The first part of the proof shows that the graph is 3-colourable, i.e., every vertex can be coloured with one of just three colours (red, white and blue, say) so that no edge connects vertices of the same colour.

The argument proceeds by induction on \(n \ge 3\), the number of vertices.

For \(n = 3\) it is trivial. Assume it holds for all \(k\), where \(3 \le k < n\).

Let triangulated polygon \(G\) have \(n\) vertices. Let \(u\) and \(v\) be any two vertices connected by diagonal edge \(uv\). The diagonal \(uv\) splits \(G\) into two smaller graphs, both containing \(uv\). Give \(u\) and \(v\) different colours, say red and white, as in Figure 20.

By the inductive assumption, we may colour each of the smaller graphs with the three colours so that no edge joins vertices of the same colour, keeping fixed the colours of \(u\) and \(v\). Pasting together the two smaller graphs as coloured gives us a 3-colouring of the whole graph.

What remains is to show that \(\llcorner n/3\lrcorner\) or fewer guards can be placed on vertices so that every triangle is in the view of a guard. Let \(b\), \(r\) and \(w\) be the number of vertices coloured blue, red and white respectively. Let \(b\) be minimal in \(\{b, r, w\}\). Then \(b \le r\) and \(b \le w\). Then \(2b \le r + w\). So \(3b \le b + r + w = n\). So \(b \le n/3\) and so \(b \le \llcorner n/3\lrcorner\). Place a guard on each blue vertex. Done.

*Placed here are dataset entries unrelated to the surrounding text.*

(* ===== verification/Credential.v ===== *)
(** Encrypted credentials ([utils/credential.go]): the envelope
    [enc:v1:base64url(nonce ++ ciphertext)], the keys derived per purpose, and
    the executable codec [base64.RawURLEncoding].

    AES-256-GCM is the interface [AEAD]; the nonce is the random value that
    the code draws. *)

From S2P Require Import Prelude GoStrings GoText GoCrypto.
From stdpp Require Import options.
#[local] Open Scope Z_scope.

(** ** base64, URL alphabet without padding *)

Definition b64_char (v : Z) : ascii :=
  of_byte (if v <? 26 then 65 + v else if v <? 52 then 71 + v else if v <? 62 then v - 4
           else if v =? 62 then 45 else 95).

Definition b64_value (c : ascii) : option Z :=
  let b := byte_of c in
  if (65 <=? b) && (b <=? 90) then Some (b - 65)
  else if (97 <=? b) && (b <=? 122) then Some (b - 71)
  else if (48 <=? b) && (b <=? 57) then Some (b + 4)
  else if b =? 45 then Some 62 else if b =? 95 then Some 63 else None.

Fixpoint b64_encode (l : list Z) : list Z :=
  match l with
  | [] => []
  | [a] => [a / 4; a mod 4 * 16]
  | [a; b] => [a / 4; a mod 4 * 16 + b / 16; b mod 16 * 4]
  | a :: b :: c :: l =>
      a / 4 :: a mod 4 * 16 + b / 16 :: b mod 16 * 4 + c / 64 :: c mod 64 :: b64_encode l
  end.

(** Trailing bits of an incomplete group are dropped; one value alone is an error. *)
Fixpoint b64_groups (vs : list Z) : option (list Z) :=
  match vs with
  | [] => Some []
  | [_] => None
  | [a; b] => Some [a * 4 + b / 16]
  | [a; b; c] => Some [a * 4 + b / 16; u8 (b * 16) + c / 4]
  | a :: b :: c :: d :: vs =>
      l ← b64_groups vs; Some (a * 4 + b / 16 :: u8 (b * 16) + c / 4 :: u8 (c * 64) + d :: l)
  end.

Definition base64url_encode (l : list Z) : string :=
  String.string_of_list_ascii (map b64_char (b64_encode l)).

Definition base64url_decode (s : string) : option (list Z) :=
  vs ← mapM b64_value (List.filter not_newline (String.list_ascii_of_string s)); b64_groups vs.

(** ** The cipher *)

Class AEAD := {
  NonceSize : nat;
  Overhead : nat;
  Seal : list Z -> list Z -> list Z -> list Z -> list Z;  (* key, nonce, plaintext, data *)
  Open : list Z -> list Z -> list Z -> list Z -> option (list Z);
  Seal_bytes key nonce plain data : Forall is_byte plain -> Forall is_byte (Seal key nonce plain data);
  Seal_length key nonce plain data :
    List.length (Seal key nonce plain data) = (List.length plain + Overhead)%nat;
  Open_Seal key nonce plain data :
    List.length nonce = NonceSize -> Open key nonce (Seal key nonce plain data) data = Some plain
}.

Definition encryptedCredentialPrefix : string := "enc:v1:".
Definition ErrCredentialNotEncrypted : string := "credential is not encrypted".
Definition CredentialPurposeTOTPSecret : string := "security.totp.secret".
Definition CredentialPurposeTOTPPending : string := "security.totp.pending".
Definition CredentialPurposeRecoveryCode : string := "security.recovery-code".

(** The installed key, if any: [credentialCipher] and [credentialKey]. *)
Definition CredentialKey : Type := option (list Z).

Definition ConfigureCredentialKey (key : list Z) (installed : CredentialKey) : result CredentialKey :=
  if negb (List.length key =? 32)%nat then
    Fail (ErrorString "credential key must contain exactly 32 bytes")
  else Ok (Some key).

Definition CredentialCipherReady (key : CredentialKey) : bool :=
  match key with Some _ => true | None => false end.

Definition DeriveCredentialSubkey (key : CredentialKey) (purpose : string) : result (list Z) :=
  let purpose := TrimSpace purpose in
  if String.eqb purpose "" then Fail (ErrorString "credential subkey purpose cannot be empty")
  else match key with
       | Some key =>
           if negb (List.length key =? 32)%nat
           then Fail (ErrorString "credential encryption key is not configured")
           else Ok (hmac_sha256 key (bytes_of ("oneinstack:credential-subkey:v1:" +:+ purpose)))
       | None => Fail (ErrorString "credential encryption key is not configured")
       end.

Definition IsEncryptedCredential (value : string) : bool := HasPrefix value encryptedCredentialPrefix.

Definition TrimPrefix (s p : string) : string :=
  if HasPrefix s p then String.substring (String.length p) (String.length s - String.length p) s
  else s.

Section credential.
Context `{!AEAD}.

(** [nonce] is the outcome of [io.ReadFull(rand.Reader, nonce)]. *)
Definition EncryptCredential (key : CredentialKey) (nonce : result (list Z)) (value purpose : string)
    : result string :=
  if String.eqb value "" then Ok ""
  else match key with
       | None => Fail (ErrorString "credential encryption key is not configured")
       | Some key =>
           match nonce with
           | Fail err => Fail (Wrap "generate credential nonce: " err "")
           | Ok nonce =>
               let ciphertext := Seal key nonce (bytes_of value) (bytes_of purpose) in
               Ok (encryptedCredentialPrefix +:+ base64url_encode (nonce ++ ciphertext))
           end
       end.

Definition DecryptCredential (key : CredentialKey) (value purpose : string) : result string :=
  if String.eqb value "" then Ok ""
  else if negb (IsEncryptedCredential value) then Fail (Sentinel ErrCredentialNotEncrypted)
  else match key with
       | None => Fail (ErrorString "credential encryption key is not configured")
       | Some key =>
           match base64url_decode (TrimPrefix value encryptedCredentialPrefix) with
           | None => Fail (Wrap "decode encrypted credential: "
                             (ErrorString "illegal base64 data") "")
           | Some payload =>
               if (List.length payload <? NonceSize + Overhead)%nat
               then Fail (ErrorString "encrypted credential payload is truncated")
               else match Open key (take NonceSize payload) (drop NonceSize payload)
                            (bytes_of purpose) with
                    | None => Fail (ErrorString "decrypt credential: authentication failed")
                    | Some plaintext => Ok (string_of_bytes plaintext)
                    end
           end
       end.
End credential.

(** ** The codec *)

#[local] Ltac Zify.zify_post_hook ::= Z.to_euclidean_division_equations.

Lemma b64_groups_encode l : Forall is_byte l -> b64_groups (b64_encode l) = Some l.
Proof.
  induction l as [|a|a b|a b c l IH] using list_ind3; intros Hl; [done| | |];
    repeat match goal with Hf : Forall _ (_ :: _) |- _ => apply Forall_cons in Hf as [? Hf] end;
    unfold is_byte in *; cbn [b64_encode b64_groups].
  - do 2 f_equal. lia.
  - do 2 f_equal; [lia|]. f_equal. unfold u8. change (2 ^ 8) with 256. lia.
  - rewrite IH by done. cbn. unfold u8. change (2 ^ 8) with 256.
    do 2 f_equal; [lia|]. f_equal; [lia|]. f_equal. lia.
Qed.

Lemma b64_encode_range l : Forall is_byte l -> Forall (fun v => 0 <= v < 64) (b64_encode l).
Proof.
  induction l as [|a|a b|a b c l IH] using list_ind3; intros Hl; [constructor| | |];
    repeat match goal with Hf : Forall _ (_ :: _) |- _ => apply Forall_cons in Hf as [? Hf] end;
    unfold is_byte in *; cbn [b64_encode]; repeat constructor; try lia. auto.
Qed.

Lemma b64_char_value v :
  0 <= v < 64 -> b64_value (b64_char v) = Some v /\ not_newline (b64_char v) = true.
Proof.
  intros Hv. assert (Hall : forallb (fun n => let v := Z.of_nat n in
    bool_decide (b64_value (b64_char v) = Some v) && not_newline (b64_char v)) (seq 0 64) = true)
    by (vm_compute; reflexivity).
  rewrite forallb_forall in Hall. specialize (Hall (Z.to_nat v)).
  rewrite Z2Nat.id in Hall by lia. cbn zeta in Hall.
  rewrite andb_true_iff, bool_decide_eq_true in Hall. apply Hall. apply in_seq. lia.
Qed.

Lemma b64_chars_value vs :
  Forall (fun v => 0 <= v < 64) vs ->
  mapM b64_value (List.filter not_newline (map b64_char vs)) = Some vs.
Proof.
  induction 1 as [|v vs Hv _ IH]; [done|]. cbn [map List.filter].
  destruct (b64_char_value v Hv) as [E1 E2]. rewrite E2. cbn. rewrite E1. cbn. by rewrite IH.
Qed.

Lemma base64url_roundtrip l : Forall is_byte l -> base64url_decode (base64url_encode l) = Some l.
Proof.
  intros Hl. unfold base64url_decode, base64url_encode.
  rewrite list_ascii_of_string_of_list_ascii, b64_chars_value by (by apply b64_encode_range).
  cbn. by apply b64_groups_encode.
Qed.

Lemma HasPrefix_app p s : HasPrefix (p +:+ s) p = true.
Proof.
  unfold HasPrefix. induction p as [|c p IH]; cbn; [by destruct s|].
  by destruct (ascii_dec c c).
Qed.

Lemma substring_whole s : String.substring 0 (String.length s) s = s.
Proof. induction s as [|c s IH]; cbn; [done|]. by rewrite IH. Qed.

Lemma TrimPrefix_app p s : TrimPrefix (p +:+ s) p = s.
Proof.
  unfold TrimPrefix. rewrite HasPrefix_app, slength_app.
  replace (String.length p + String.length s - String.length p)%nat with (String.length s) by lia.
  induction p as [|c p IH]; cbn; [|done]. apply substring_whole.
Qed.

(** ** Properties of credentials *)

Section credential_properties.
Context `{!AEAD}.

Lemma credential_roundtrip_full key nonce value purpose
  (Hnonce : List.length nonce = NonceSize) (Hbytes : Forall is_byte nonce) :
  exists sealed, EncryptCredential (Some key) (Ok nonce) value purpose = Ok sealed /\
    DecryptCredential (Some key) sealed purpose = Ok value /\
    (value <> "" -> IsEncryptedCredential sealed = true) /\
    (forall other, other <> "" -> IsEncryptedCredential other = false ->
       DecryptCredential (Some key) other purpose = Fail (Sentinel ErrCredentialNotEncrypted)).
Proof.
  unfold EncryptCredential. destruct (String.eqb_spec value "") as [->|Hv].
  { exists "". split_and!; try done. intros other Hne Hp. unfold DecryptCredential.
    rewrite Hp. by apply String.eqb_neq in Hne as ->. }
  eexists. split; [reflexivity|]. set (cipher := Seal key nonce (bytes_of value) (bytes_of purpose)).
  split_and!.
  - unfold DecryptCredential, IsEncryptedCredential. rewrite HasPrefix_app, TrimPrefix_app.
    cbn [String.eqb encryptedCredentialPrefix negb String.append].
    rewrite base64url_roundtrip by (apply Forall_app; split; [done|]; apply Seal_bytes, bytes_of_is_byte).
    rewrite length_app, Hnonce. unfold cipher at 1. rewrite Seal_length.
    rewrite (proj2 (Nat.ltb_ge _ _)) by lia. rewrite <- Hnonce.
    rewrite take_app_length, drop_app_length. unfold cipher.
    rewrite Open_Seal by done. by rewrite string_of_bytes_of.
  - intros _. apply HasPrefix_app.
  - intros other Hne Hp. unfold DecryptCredential. rewrite Hp. by apply String.eqb_neq in Hne as ->.
Qed.

Lemma credential_decrypts key nonce value purpose :
  List.length nonce = NonceSize -> Forall is_byte nonce ->
  exists sealed, EncryptCredential (Some key) (Ok nonce) value purpose = Ok sealed /\
    DecryptCredential (Some key) sealed purpose = Ok value.
Proof.
  intros Hn Hb. destruct (credential_roundtrip_full key nonce value purpose Hn Hb) as (x & ? & ? & _).
  by exists x.
Qed.

(** Sealed credentials. What is encrypted for a purpose is marked as
    encrypted, is never the plaintext's own empty marker, and decrypts for
    the same purpose to the same bytes; anything without the mark is refused. *)
Theorem credential_roundtrip key nonce value purpose
  (Hnonce : List.length nonce = NonceSize) (Hbytes : Forall is_byte nonce) :
  exists sealed, EncryptCredential (Some key) (Ok nonce) value purpose = Ok sealed /\
    DecryptCredential (Some key) sealed purpose = Ok value /\
    (value <> "" -> IsEncryptedCredential sealed = true) /\
    (forall other, other <> "" -> IsEncryptedCredential other = false ->
       DecryptCredential (Some key) other purpose = Fail (Sentinel ErrCredentialNotEncrypted)).
Proof. by apply credential_roundtrip_full. Qed.
End credential_properties.

(** A concrete instance of the interface: no secrecy, an authentic tag. *)
Definition demo_tag (data : list Z) : list Z := take 16 (data ++ repeat 0 16).

Program Definition demo_aead : AEAD := {|
  NonceSize := 12; Overhead := 16;
  Seal _ _ plain data := plain ++ map u8 (demo_tag data);
  Open _ _ cipher data :=
    let n := (List.length cipher - 16)%nat in
    if bool_decide (drop n cipher = map u8 (demo_tag data)) then Some (take n cipher) else None
|}.
Next Obligation.
  intros key nonce plain data Hp. apply Forall_app. split; [done|]. apply Forall_map_iff, Forall_forall.
  intros z _. unfold u8. change (2 ^ 8) with 256. unfold is_byte. lia.
Qed.
Next Obligation.
  intros key nonce plain data. unfold demo_tag. rewrite length_app, length_map, length_take, length_app, repeat_length.
  lia.
Qed.
Next Obligation.
  intros key nonce plain data _.
  assert (Hn : (List.length (plain ++ map u8 (demo_tag data)) - 16)%nat = List.length plain).
  { unfold demo_tag. rewrite length_app, length_map, length_take, length_app, repeat_length. lia. }
  cbv zeta beta. rewrite Hn, drop_app_length, take_app_length. by rewrite bool_decide_eq_true_2.
Qed.

Lemma credential_roundtrip_witness :
  exists sealed, @EncryptCredential demo_aead (Some []) (Ok (repeat 9 12)) "s3cret" "p" = Ok sealed /\
    @DecryptCredential demo_aead (Some []) sealed "p" = Ok "s3cret".
Proof.
  destruct (@credential_roundtrip demo_aead [] (repeat 9 12) "s3cret" "p" eq_refl
    ltac:(repeat constructor; discriminate)) as (sealed & He & Hd & _).
  exists sealed. split; [exact He|exact Hd].
Defined.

The central idea of this proof, or the proof strategy, is clear. While the actual diagrams produced here are superfluous to the proof, some visualizing enables us to grasp the central idea.

Thinking which involves the use of seen or visualized images, which may be static or moving, is widespread in mathematical practice. Such visual thinking may constitute a non-superfluous and non-replaceable part of thinking through a specific proof. But there is a real danger of over-generalisation when using images, which we need to guard against, and in some contexts, such as real and complex analysis, the apparent soundness of a diagrammatic inference is liable to be illusory.

Even when visual thinking does not contribute to proving a mathematical truth, it may enable one to discover a truth, where to discover a truth is to come to believe it in an independent, reliable and rational way. Visual thinking can also play a large role in discovering a central idea for a proof or a proof-strategy; and in discovering a kind of mathematical entity or a mathematical property.

The (non-superfluous) use of visual thinking in coming to know a mathematical truth does in some cases introduce an a posteriori element into the way one comes to know it, resulting in a posteriori mathematical knowledge. This is not as revolutionary as it may sound as a truth knowable a posteriori may also be knowable a priori . More interesting is the possibility that one can acquire some mathematical knowledge in a way in which visual thinking is essential but does not contribute evidence; in this case the role of the visual thinking may be to activate one’s prior cognitive resources. This opens the possibility that non-superfluous visual thinking may result in a priori knowledge of a mathematical truth.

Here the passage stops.